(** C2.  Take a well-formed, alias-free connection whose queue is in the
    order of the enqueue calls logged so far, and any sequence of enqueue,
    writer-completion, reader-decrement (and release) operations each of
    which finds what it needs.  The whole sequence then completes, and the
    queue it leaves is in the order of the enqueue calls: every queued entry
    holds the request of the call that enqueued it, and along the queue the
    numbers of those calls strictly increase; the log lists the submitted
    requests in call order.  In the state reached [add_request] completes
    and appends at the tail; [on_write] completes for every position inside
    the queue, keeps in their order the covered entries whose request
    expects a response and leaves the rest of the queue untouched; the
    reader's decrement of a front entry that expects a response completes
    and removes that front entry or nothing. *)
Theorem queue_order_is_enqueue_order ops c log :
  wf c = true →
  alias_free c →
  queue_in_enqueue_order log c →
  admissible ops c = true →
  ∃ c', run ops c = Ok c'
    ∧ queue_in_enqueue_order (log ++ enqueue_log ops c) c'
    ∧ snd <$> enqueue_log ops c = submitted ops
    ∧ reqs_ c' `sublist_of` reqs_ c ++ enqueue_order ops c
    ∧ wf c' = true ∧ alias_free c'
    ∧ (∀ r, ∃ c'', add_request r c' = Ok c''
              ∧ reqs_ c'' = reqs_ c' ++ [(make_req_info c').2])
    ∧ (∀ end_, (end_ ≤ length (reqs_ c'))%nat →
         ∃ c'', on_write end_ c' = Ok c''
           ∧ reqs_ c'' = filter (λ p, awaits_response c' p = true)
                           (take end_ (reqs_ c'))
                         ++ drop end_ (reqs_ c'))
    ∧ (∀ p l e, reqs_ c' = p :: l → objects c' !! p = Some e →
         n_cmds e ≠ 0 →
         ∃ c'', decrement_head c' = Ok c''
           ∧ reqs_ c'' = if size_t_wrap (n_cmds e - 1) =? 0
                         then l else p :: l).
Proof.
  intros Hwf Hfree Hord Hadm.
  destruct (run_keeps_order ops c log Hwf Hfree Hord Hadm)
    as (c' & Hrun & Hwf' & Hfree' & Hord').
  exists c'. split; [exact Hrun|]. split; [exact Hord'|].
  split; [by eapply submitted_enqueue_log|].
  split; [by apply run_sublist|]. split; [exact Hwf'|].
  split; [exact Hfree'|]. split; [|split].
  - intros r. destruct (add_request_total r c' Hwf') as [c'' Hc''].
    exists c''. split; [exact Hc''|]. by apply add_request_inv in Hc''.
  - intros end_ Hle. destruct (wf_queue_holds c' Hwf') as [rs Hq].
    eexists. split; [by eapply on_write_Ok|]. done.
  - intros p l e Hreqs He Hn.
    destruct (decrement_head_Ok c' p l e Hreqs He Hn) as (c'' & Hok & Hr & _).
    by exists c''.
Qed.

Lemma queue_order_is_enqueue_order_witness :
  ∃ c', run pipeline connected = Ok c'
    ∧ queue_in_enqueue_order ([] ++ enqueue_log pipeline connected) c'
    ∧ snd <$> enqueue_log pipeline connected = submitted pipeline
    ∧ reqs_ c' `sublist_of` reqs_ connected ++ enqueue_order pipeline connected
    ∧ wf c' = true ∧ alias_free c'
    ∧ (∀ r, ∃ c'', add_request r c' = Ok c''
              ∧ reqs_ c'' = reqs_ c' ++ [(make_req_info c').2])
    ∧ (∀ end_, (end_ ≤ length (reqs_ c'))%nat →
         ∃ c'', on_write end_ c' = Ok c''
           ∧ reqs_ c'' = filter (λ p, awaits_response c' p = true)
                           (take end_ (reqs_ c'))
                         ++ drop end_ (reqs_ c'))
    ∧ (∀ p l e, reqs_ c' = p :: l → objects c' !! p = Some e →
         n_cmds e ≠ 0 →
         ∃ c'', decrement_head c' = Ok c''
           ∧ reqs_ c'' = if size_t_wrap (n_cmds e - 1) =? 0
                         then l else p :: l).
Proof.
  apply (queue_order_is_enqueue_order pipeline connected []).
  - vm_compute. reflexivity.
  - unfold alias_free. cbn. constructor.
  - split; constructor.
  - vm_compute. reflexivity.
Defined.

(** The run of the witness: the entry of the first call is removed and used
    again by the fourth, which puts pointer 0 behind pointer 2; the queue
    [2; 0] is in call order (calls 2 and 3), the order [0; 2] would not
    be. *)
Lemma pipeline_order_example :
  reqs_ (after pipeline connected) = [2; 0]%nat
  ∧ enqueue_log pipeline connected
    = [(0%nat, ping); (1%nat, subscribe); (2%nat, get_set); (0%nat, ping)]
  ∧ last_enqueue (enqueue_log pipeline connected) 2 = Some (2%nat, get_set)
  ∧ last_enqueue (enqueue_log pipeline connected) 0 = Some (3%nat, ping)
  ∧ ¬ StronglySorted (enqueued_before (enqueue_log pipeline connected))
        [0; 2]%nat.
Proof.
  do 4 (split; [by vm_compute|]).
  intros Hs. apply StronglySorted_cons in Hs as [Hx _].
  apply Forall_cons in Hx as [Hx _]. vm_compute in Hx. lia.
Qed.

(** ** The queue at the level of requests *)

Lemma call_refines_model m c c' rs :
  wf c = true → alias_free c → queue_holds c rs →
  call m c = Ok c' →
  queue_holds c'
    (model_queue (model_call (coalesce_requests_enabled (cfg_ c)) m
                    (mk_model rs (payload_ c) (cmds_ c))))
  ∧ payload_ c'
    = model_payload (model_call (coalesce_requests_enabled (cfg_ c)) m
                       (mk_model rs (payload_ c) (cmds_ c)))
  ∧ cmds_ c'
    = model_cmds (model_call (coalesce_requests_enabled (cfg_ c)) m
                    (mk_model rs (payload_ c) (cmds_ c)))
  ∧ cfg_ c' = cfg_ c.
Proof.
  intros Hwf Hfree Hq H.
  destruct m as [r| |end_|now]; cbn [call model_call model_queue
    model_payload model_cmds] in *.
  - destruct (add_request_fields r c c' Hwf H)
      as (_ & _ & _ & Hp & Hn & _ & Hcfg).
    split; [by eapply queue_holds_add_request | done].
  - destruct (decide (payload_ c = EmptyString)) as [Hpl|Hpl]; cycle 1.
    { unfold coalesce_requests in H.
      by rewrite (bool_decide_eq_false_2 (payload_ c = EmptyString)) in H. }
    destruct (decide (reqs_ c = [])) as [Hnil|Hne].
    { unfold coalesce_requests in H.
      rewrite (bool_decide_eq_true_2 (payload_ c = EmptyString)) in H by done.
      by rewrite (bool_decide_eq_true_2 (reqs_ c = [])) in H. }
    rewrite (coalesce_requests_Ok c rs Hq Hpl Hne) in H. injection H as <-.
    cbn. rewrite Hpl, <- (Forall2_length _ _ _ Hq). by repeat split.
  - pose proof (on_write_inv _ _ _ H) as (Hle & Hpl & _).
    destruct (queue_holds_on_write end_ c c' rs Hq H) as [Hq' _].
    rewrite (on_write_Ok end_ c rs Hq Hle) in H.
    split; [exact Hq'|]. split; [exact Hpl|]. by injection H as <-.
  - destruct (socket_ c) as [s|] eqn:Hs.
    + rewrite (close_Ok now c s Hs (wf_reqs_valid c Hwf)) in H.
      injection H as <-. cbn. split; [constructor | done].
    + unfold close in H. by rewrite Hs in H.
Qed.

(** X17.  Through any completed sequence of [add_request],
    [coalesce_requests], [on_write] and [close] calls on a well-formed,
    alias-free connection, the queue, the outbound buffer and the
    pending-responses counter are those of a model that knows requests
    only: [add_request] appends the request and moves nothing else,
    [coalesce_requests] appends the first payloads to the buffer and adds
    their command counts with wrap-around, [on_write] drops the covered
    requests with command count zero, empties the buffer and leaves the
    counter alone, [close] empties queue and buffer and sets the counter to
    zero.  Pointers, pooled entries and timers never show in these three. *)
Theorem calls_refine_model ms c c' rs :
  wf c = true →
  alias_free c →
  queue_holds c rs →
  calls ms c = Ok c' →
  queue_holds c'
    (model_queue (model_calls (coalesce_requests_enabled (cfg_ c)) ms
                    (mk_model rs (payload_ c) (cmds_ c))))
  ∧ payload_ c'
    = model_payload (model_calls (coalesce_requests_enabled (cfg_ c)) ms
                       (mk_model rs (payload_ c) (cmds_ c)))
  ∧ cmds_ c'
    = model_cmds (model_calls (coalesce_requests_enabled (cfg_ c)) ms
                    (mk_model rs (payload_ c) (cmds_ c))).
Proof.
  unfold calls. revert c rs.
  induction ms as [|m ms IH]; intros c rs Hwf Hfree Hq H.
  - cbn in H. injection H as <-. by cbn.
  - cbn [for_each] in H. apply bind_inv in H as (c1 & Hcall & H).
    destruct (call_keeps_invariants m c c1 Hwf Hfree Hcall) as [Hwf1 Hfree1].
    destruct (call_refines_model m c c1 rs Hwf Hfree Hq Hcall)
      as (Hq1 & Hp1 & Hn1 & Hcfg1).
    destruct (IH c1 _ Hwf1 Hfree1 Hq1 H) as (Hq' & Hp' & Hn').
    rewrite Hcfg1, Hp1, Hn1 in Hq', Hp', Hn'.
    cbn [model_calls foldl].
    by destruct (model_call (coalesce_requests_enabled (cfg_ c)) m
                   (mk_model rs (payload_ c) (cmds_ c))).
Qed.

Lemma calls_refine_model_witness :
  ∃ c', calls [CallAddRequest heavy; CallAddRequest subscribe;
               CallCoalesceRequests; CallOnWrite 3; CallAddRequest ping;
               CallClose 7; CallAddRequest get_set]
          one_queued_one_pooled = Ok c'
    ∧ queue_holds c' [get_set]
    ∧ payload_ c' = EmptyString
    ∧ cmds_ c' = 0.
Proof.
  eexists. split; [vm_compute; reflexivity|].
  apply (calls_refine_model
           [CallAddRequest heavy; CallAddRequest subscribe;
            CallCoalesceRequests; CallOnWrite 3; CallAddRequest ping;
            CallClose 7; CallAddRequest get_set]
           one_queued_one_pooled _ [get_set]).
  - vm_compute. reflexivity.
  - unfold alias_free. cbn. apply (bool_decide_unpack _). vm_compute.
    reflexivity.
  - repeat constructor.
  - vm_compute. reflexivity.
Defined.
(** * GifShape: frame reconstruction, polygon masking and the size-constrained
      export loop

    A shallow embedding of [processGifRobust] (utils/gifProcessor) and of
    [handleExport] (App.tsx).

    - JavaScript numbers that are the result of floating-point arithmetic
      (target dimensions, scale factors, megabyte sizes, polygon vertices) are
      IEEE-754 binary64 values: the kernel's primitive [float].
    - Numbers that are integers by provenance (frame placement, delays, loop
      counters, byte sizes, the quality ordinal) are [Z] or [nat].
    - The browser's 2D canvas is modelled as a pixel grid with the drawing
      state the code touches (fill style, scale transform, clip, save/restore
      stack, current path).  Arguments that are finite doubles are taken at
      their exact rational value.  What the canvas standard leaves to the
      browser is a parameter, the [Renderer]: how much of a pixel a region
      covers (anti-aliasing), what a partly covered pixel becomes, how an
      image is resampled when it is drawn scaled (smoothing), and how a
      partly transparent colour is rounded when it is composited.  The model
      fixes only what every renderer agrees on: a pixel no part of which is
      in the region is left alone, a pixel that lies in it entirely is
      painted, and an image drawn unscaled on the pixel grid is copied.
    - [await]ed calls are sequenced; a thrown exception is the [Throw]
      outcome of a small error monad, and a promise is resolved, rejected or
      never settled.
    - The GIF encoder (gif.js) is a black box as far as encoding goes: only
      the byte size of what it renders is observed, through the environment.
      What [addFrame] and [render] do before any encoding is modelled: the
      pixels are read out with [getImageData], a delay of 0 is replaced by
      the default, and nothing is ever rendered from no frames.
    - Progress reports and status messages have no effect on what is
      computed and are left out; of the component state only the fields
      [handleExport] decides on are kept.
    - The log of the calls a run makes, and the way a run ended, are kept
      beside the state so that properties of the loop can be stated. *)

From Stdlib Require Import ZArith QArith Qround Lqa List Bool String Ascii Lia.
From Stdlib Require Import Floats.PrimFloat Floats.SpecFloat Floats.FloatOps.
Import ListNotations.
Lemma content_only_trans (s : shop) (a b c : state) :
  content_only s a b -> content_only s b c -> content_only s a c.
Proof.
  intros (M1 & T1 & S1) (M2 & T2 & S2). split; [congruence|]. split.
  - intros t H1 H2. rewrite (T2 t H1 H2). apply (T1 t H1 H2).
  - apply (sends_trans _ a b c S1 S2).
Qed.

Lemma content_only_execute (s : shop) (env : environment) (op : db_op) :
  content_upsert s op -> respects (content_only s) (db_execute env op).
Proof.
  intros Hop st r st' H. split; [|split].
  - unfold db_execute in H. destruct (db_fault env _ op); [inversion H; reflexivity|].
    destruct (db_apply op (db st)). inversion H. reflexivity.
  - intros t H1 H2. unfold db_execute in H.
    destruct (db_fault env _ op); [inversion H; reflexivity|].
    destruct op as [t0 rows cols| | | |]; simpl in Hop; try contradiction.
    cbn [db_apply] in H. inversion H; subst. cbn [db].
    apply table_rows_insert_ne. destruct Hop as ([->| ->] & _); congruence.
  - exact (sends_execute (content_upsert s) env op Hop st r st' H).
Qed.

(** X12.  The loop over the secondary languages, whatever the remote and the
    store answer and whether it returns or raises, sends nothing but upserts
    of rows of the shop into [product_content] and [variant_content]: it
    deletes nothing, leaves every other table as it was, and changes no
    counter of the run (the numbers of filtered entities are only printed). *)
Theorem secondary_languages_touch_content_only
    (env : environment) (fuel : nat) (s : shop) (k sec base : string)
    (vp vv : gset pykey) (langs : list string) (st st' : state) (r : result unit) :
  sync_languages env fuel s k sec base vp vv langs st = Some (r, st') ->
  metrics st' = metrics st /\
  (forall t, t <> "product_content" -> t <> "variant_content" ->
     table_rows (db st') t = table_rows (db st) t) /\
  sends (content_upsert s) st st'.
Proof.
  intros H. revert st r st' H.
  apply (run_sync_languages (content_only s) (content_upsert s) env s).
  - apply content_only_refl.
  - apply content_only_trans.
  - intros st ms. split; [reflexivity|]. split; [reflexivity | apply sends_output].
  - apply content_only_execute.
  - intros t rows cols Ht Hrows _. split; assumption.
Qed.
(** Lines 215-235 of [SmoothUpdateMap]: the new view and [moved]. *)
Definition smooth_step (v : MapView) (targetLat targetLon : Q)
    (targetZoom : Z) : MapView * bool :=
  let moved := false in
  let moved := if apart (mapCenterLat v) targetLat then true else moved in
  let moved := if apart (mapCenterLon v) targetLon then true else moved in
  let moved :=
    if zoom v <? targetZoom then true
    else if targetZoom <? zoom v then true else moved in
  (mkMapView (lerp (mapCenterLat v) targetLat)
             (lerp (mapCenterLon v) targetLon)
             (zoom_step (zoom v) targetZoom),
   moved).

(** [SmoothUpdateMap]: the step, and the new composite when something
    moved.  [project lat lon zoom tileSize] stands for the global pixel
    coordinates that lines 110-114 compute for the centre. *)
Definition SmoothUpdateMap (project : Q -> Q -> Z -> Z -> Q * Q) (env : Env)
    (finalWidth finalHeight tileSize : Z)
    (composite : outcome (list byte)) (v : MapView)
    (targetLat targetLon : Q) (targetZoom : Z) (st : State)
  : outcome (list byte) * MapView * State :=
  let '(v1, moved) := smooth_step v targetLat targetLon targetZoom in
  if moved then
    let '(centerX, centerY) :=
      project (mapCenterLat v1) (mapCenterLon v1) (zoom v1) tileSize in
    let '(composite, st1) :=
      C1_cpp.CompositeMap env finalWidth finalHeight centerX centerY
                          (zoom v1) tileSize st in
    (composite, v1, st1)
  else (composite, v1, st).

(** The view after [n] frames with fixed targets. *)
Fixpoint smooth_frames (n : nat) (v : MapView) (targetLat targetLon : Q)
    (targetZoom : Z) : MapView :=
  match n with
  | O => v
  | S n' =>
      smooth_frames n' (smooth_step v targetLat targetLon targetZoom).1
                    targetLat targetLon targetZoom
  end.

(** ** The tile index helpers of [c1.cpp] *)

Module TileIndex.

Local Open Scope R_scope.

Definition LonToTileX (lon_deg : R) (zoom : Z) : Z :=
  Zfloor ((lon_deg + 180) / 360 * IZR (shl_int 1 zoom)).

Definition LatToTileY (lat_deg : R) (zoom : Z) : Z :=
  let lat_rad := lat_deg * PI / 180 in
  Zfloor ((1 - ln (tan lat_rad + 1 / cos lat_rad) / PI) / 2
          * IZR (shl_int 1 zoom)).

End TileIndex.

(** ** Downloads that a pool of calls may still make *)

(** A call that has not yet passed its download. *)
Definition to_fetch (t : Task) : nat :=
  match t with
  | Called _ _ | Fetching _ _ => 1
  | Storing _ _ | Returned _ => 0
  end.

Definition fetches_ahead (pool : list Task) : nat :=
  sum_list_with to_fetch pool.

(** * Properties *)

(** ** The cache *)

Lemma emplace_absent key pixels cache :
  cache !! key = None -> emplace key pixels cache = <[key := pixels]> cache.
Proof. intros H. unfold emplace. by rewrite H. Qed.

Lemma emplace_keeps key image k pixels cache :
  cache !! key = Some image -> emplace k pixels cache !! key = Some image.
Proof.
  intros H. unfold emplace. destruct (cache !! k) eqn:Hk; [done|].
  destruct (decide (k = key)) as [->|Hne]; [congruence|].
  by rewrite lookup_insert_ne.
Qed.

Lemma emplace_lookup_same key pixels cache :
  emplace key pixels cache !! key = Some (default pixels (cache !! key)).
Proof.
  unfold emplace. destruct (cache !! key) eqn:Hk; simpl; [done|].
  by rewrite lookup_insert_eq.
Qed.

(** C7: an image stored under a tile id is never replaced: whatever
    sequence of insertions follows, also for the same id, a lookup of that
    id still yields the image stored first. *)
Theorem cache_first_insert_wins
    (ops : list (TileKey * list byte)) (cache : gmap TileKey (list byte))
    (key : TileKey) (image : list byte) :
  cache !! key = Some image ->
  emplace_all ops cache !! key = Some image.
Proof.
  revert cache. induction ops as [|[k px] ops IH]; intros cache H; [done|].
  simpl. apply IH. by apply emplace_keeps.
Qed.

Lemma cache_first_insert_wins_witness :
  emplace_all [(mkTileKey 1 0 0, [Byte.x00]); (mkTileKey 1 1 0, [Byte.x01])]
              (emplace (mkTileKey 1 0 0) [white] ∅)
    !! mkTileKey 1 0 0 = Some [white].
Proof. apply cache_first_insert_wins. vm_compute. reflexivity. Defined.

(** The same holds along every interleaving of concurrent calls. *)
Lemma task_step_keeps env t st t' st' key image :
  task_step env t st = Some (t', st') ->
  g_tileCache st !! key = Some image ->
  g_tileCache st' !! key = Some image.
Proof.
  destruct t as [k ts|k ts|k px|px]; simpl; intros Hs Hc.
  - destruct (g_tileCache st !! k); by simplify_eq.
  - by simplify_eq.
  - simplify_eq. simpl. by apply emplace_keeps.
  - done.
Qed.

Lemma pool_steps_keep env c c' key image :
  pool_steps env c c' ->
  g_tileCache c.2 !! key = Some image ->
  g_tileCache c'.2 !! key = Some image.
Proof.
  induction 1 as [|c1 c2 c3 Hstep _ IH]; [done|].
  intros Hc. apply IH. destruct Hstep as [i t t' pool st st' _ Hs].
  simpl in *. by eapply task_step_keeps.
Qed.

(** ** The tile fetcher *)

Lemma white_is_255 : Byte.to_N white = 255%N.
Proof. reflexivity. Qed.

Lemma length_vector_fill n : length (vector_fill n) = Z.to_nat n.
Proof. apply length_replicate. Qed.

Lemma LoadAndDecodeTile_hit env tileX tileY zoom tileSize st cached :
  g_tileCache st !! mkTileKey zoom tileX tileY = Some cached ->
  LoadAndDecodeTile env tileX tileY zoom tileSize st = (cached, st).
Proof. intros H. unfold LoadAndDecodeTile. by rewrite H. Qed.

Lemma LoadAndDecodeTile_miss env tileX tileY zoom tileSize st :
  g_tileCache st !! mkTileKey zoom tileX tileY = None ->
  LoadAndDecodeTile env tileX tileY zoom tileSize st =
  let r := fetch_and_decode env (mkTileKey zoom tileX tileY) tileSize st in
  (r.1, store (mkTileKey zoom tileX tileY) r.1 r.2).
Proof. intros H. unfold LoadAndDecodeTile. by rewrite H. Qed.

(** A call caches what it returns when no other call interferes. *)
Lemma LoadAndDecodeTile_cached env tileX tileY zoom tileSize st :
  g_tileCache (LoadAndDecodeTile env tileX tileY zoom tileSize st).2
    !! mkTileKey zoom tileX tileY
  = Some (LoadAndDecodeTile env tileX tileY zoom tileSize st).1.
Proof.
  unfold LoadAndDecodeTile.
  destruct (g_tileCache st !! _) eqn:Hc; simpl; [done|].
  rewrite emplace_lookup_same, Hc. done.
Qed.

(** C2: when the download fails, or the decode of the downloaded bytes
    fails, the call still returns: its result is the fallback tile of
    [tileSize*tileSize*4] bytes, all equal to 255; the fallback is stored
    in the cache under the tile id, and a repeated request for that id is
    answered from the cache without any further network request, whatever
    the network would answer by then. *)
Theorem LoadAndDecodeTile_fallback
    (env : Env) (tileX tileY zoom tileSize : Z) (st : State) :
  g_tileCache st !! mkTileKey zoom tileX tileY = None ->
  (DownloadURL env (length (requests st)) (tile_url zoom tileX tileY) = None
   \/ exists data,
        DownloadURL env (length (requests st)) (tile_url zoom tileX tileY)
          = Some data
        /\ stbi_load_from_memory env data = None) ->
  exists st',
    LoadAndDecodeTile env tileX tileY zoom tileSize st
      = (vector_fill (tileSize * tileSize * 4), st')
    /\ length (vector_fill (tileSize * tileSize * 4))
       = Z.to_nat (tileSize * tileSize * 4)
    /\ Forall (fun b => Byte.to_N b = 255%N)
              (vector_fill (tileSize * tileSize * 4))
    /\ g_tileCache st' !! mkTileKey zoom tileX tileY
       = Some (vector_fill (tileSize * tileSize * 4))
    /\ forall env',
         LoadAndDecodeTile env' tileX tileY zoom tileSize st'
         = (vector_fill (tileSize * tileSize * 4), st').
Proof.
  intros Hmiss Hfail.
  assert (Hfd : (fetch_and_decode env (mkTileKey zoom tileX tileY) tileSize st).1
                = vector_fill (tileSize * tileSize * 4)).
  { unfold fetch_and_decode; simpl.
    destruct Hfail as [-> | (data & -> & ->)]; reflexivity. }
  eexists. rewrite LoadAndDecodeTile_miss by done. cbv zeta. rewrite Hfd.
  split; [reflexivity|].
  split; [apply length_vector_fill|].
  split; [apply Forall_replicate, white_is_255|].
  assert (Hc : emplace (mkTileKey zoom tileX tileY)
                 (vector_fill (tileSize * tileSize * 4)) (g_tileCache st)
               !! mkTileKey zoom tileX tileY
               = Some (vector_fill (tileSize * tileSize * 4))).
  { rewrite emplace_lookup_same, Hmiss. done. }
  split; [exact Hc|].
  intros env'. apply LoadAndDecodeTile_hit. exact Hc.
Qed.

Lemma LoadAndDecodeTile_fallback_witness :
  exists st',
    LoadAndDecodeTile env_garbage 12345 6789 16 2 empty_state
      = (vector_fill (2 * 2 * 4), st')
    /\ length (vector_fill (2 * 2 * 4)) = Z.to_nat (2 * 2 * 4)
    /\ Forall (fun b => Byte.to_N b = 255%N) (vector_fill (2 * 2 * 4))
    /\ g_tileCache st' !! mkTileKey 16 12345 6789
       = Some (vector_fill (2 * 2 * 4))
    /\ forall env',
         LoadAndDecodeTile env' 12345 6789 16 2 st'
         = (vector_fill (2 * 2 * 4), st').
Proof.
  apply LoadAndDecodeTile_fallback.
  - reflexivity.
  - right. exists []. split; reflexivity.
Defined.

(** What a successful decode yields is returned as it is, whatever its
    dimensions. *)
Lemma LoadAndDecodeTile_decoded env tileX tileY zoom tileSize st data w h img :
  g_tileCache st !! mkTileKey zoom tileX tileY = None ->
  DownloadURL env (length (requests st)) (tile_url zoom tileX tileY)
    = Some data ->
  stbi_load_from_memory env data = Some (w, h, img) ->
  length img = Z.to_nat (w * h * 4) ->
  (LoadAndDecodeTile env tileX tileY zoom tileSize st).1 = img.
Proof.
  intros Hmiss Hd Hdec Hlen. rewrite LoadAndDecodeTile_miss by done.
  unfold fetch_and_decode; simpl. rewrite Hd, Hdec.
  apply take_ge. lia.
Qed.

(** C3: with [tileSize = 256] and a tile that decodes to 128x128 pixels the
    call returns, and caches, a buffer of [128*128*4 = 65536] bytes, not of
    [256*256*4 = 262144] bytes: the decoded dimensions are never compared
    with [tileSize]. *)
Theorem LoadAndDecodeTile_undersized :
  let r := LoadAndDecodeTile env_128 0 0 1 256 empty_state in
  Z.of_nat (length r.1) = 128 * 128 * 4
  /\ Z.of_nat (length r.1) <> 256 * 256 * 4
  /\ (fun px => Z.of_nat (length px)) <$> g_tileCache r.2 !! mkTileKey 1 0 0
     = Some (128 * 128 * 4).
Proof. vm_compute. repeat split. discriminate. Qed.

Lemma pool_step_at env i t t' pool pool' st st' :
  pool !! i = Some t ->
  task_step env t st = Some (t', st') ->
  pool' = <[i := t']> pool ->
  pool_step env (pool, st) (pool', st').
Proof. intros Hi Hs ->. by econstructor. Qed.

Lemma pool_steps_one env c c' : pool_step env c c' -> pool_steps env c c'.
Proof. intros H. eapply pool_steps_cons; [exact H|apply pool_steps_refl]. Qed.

= Problem requirements =
In the listing above, find the line with "destruct (run_keeps_order ops" and the line with "eexists. split; [by". Output those two lines and every line between them, exactly as written.

= Response to the task =
  destruct (run_keeps_order ops c log Hwf Hfree Hord Hadm)
    as (c' & Hrun & Hwf' & Hfree' & Hord').
  exists c'. split; [exact Hrun|]. split; [exact Hord'|].
  split; [by eapply submitted_enqueue_log|].
  split; [by apply run_sublist|]. split; [exact Hwf'|].
  split; [exact Hfree'|]. split; [|split].
  - intros r. destruct (add_request_total r c' Hwf') as [c'' Hc''].
    exists c''. split; [exact Hc''|]. by apply add_request_inv in Hc''.
  - intros end_ Hle. destruct (wf_queue_holds c' Hwf') as [rs Hq].
    eexists. split; [by eapply on_write_Ok|]. done.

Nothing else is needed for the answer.